Stored data entries:
====

(* ===== verification/Trap.v ===== *)
(** * trap.rs and main.rs: the trap handler and booting *)

From S2P Require Import Prelude Memory Cpu PageAlloc Kmem Mmu MinixLayout Lock Process Sched Console World Boxes.
From S2P Require Import Uart BlockIo Virtio Block Rng Input Gpu VirtioBus Plic FsProc Syscall.
Import Mem Io Process World Syscall.

Module Trap.
Import (notations) String.

Definition MMIO_MTIMECMP : Z := 0x02004000.

(** How a trap ends: back to where it came from, or with the registers of a
    process in its frame. *)
Inductive after := ReturnPc (pc : Z) | SwitchTo (frame : Z).

Section Trap.
Context `{Profile} `{Linker} `{Clock} `{Bus} `{Repr Gpu.Pixel} `{Gpu.ReqLayout}.
Context {D : Type} `{BlockService D} `{Heap} `{Repr FsProc.ProcArgs}.
Context (fuel : nat).
(** Addresses of functions, placed by the linker. *)
Context (ra_delete_proc read_proc_fn write_proc_fn exec_func_fn init_process test_fn : Z).
Abbreviation Y := (M (sys D)).

Definition schedule_next_context_switch (qm : Z) : W unit :=
  now ← on_procs get_mtime;
  write_volatile MMIO_MTIMECMP (as_u64 (now + Cpu.CONTEXT_SWITCH_TIME * qm)).

(** [schedule] with the line it prints: when it has the lock and the list is away. *)
Definition schedule : W Z :=
  s ← get;
  f ← on_procs (Sched.schedule fuel);
  _ ← match Lock.try_lock (PROCESS_LIST_MUTEX (procs_of s)), PROCESS_LIST (procs_of s) with
      | Done (true, _), None => Uart.println (Fmt.str "could not take process list")
      | _, _ => mret tt
      end;
  mret f.

(** [schedule], the next timer, [rust_switch_to_user] *)
Definition reschedule : W after :=
  f ← schedule;
  _ ← schedule_next_context_switch 1;
  mret (SwitchTo f).

(** A process that cannot go on. *)
Definition kill (f : Z) : W after :=
  p ← frame_pid f;
  _ ← on_procs (delete_process fuel p);
  reschedule.

(** The text of a fault: where and at which address. *)
Definition fault_text (what : list Z) (hart epc tval : Z) : list Z :=
  what ++ Fmt.str " CPU#" ++ Fmt.dec hart ++ Fmt.str " -> 0x" ++ Fmt.hex08 epc ++
  Fmt.str ": 0x" ++ Fmt.hex08 tval.

Definition async_trap (cause_num hart epc : Z) : W after :=
  if cause_num =? 3 then
    _ ← Uart.println (Fmt.str "Machine software interrupt CPU #" ++ Fmt.dec hart);
    mret (ReturnPc epc)
  else if cause_num =? 7 then
    new_frame ← schedule;
    _ ← schedule_next_context_switch 1;
    if negb (new_frame =? 0) then mret (SwitchTo new_frame) else mret (ReturnPc epc)
  else if cause_num =? 11 then
    _ ← Plic.handle_interrupt fuel;
    mret (ReturnPc epc)
  else lift Panic.

Definition sync_trap (cause_num hart epc tval f : Z) : Y after :=
  if cause_num =? 2 then
    _ ← on_wd (Uart.println (fault_text (Fmt.str "Illegal instruction") hart epc tval ++ [10]));
    on_wd (kill f)
  else if cause_num =? 3 then
    _ ← on_wd (Uart.println (Fmt.str "BKPT" ++ [10; 10]));
    pc ← lift (usize (epc + 2));
    mret (ReturnPc pc)
  else if cause_num =? 7 then
    p ← on_wd (load 8 f pid_off);
    pc ← on_wd (load 8 f pc_off);
    _ ← on_wd (Uart.println (Fmt.str "Error with pid " ++ Fmt.dec p ++ Fmt.str ", at PC 0x" ++
          Fmt.hex08 pc ++ Fmt.str ", mepc 0x" ++ Fmt.hex08 epc));
    on_wd (kill f)
  else if (cause_num =? 8) || (cause_num =? 9) || (cause_num =? 11) then
    _ ← do_syscall fuel ra_delete_proc read_proc_fn write_proc_fn exec_func_fn epc f;
    on_wd reschedule
  else if cause_num =? 12 then
    _ ← on_wd (Uart.println (fault_text (Fmt.str "Instruction page fault") hart epc tval));
    on_wd (kill f)
  else if cause_num =? 13 then
    _ ← on_wd (Uart.println (fault_text (Fmt.str "Load page fault") hart epc tval));
    on_wd (kill f)
  else if cause_num =? 15 then
    _ ← on_wd (Uart.println (fault_text (Fmt.str "Store page fault") hart epc tval));
    on_wd (kill f)
  else lift Panic.

Definition m_trap (epc tval cause hart f : Z) : Y after :=
  let is_async := Z.land (Z.shiftr cause 63) 1 =? 1 in
  let cause_num := Z.land cause 0xfff in
  if is_async then on_wd (async_trap cause_num hart epc)
  else sync_trap cause_num hart epc tval f.

(** ** Booting *)

(** [for i in 1..=10] *)
Fixpoint enable_all (k : nat) (i : Z) : W unit :=
  match k with
  | O => mret tt
  | S k' => _ ← Plic.enable i; _ ← Plic.set_priority i 1; enable_all k' (i + 1)
  end.

Definition kinit `{Kmem.Deques} : W after :=
  _ ← Uart.init (Uart.Uart_new 0x10000000);
  _ ← on_kern Page.init;
  _ ← on_kern Kmem.init;
  _ ← on_procs (Process.init ra_delete_proc init_process fuel);
  _ ← Plic.set_threshold 0;
  _ ← enable_all 10 1;
  _ ← VirtioBus.probe fuel;
  _ ← on_con (Console.init fuel);
  _ ← on_procs (add_kernel_process ra_delete_proc fuel test_fn);
  _ ← Gpu.init fuel 6;
  _ ← schedule_next_context_switch 1;
  f ← schedule;
  mret (SwitchTo f).
End Trap.
End Trap.

(** ** Code that runs in kernel processes

    process.rs: what a kernel process does when its function returns, and the
    process that is always there. *)
Module Kproc.
Import (notations) String.
Section Kproc.
Context `{Profile} `{Bus} {D : Type}.
(** As in [Syscall.do_make_syscall]. *)
Context (f : Z) (ecall : M (sys D) unit).

Definition ra_delete_proc : M (sys D) unit := syscall_exit f ecall.

(** [loop]; it does not end, so any number of rounds runs out of fuel. *)
Fixpoint init_loop (k : nat) : M (sys D) unit :=
  match k with
  | O => lift NoFuel
  | S k' => _ ← syscall_yield f ecall; init_loop k'
  end.

Definition init_process (k : nat) : M (sys D) unit :=
  _ ← on_wd (Uart.println (Fmt.str "Init process started..."));
  init_loop k.
End Kproc.
End Kproc.

(** ** main.rs: the end of a panic

    In the operations a panic is the outcome [Panic]; this is what follows it. *)
Module Panicking.
Import (notations) String.
Section Panicking.
Context `{Bus}.

(** Waits for interrupts forever. *)
Definition abort {A} : W A := lift Hang.

(** [location] is the line and the file. *)
Definition panic {A} (location : option (Z * list Z)) (message : option (list Z)) : W A :=
  _ ← Uart.print (Fmt.str "Aborting: ");
  _ ← match location with
      | Some (line, file) =>
          msg ← lift (unwrap message);
          Uart.println (Fmt.str "line " ++ Fmt.dec line ++ Fmt.str ", file " ++ file ++ Fmt.str ": " ++ msg)
      | None => Uart.println (Fmt.str "no information available.")
      end;
  abort.
End Panicking.
End Panicking.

====

● **Action item**
Using the data above, print exactly the lines from the line that contains "if negb (new_frame" through the line that contains "Definition sync_trap (cause_num", with both included.

● **Output**
    if negb (new_frame =? 0) then mret (SwitchTo new_frame) else mret (ReturnPc epc)
  else if cause_num =? 11 then
    _ ← Plic.handle_interrupt fuel;
    mret (ReturnPc epc)
  else lift Panic.

Definition sync_trap (cause_num hart epc tval f : Z) : Y after :=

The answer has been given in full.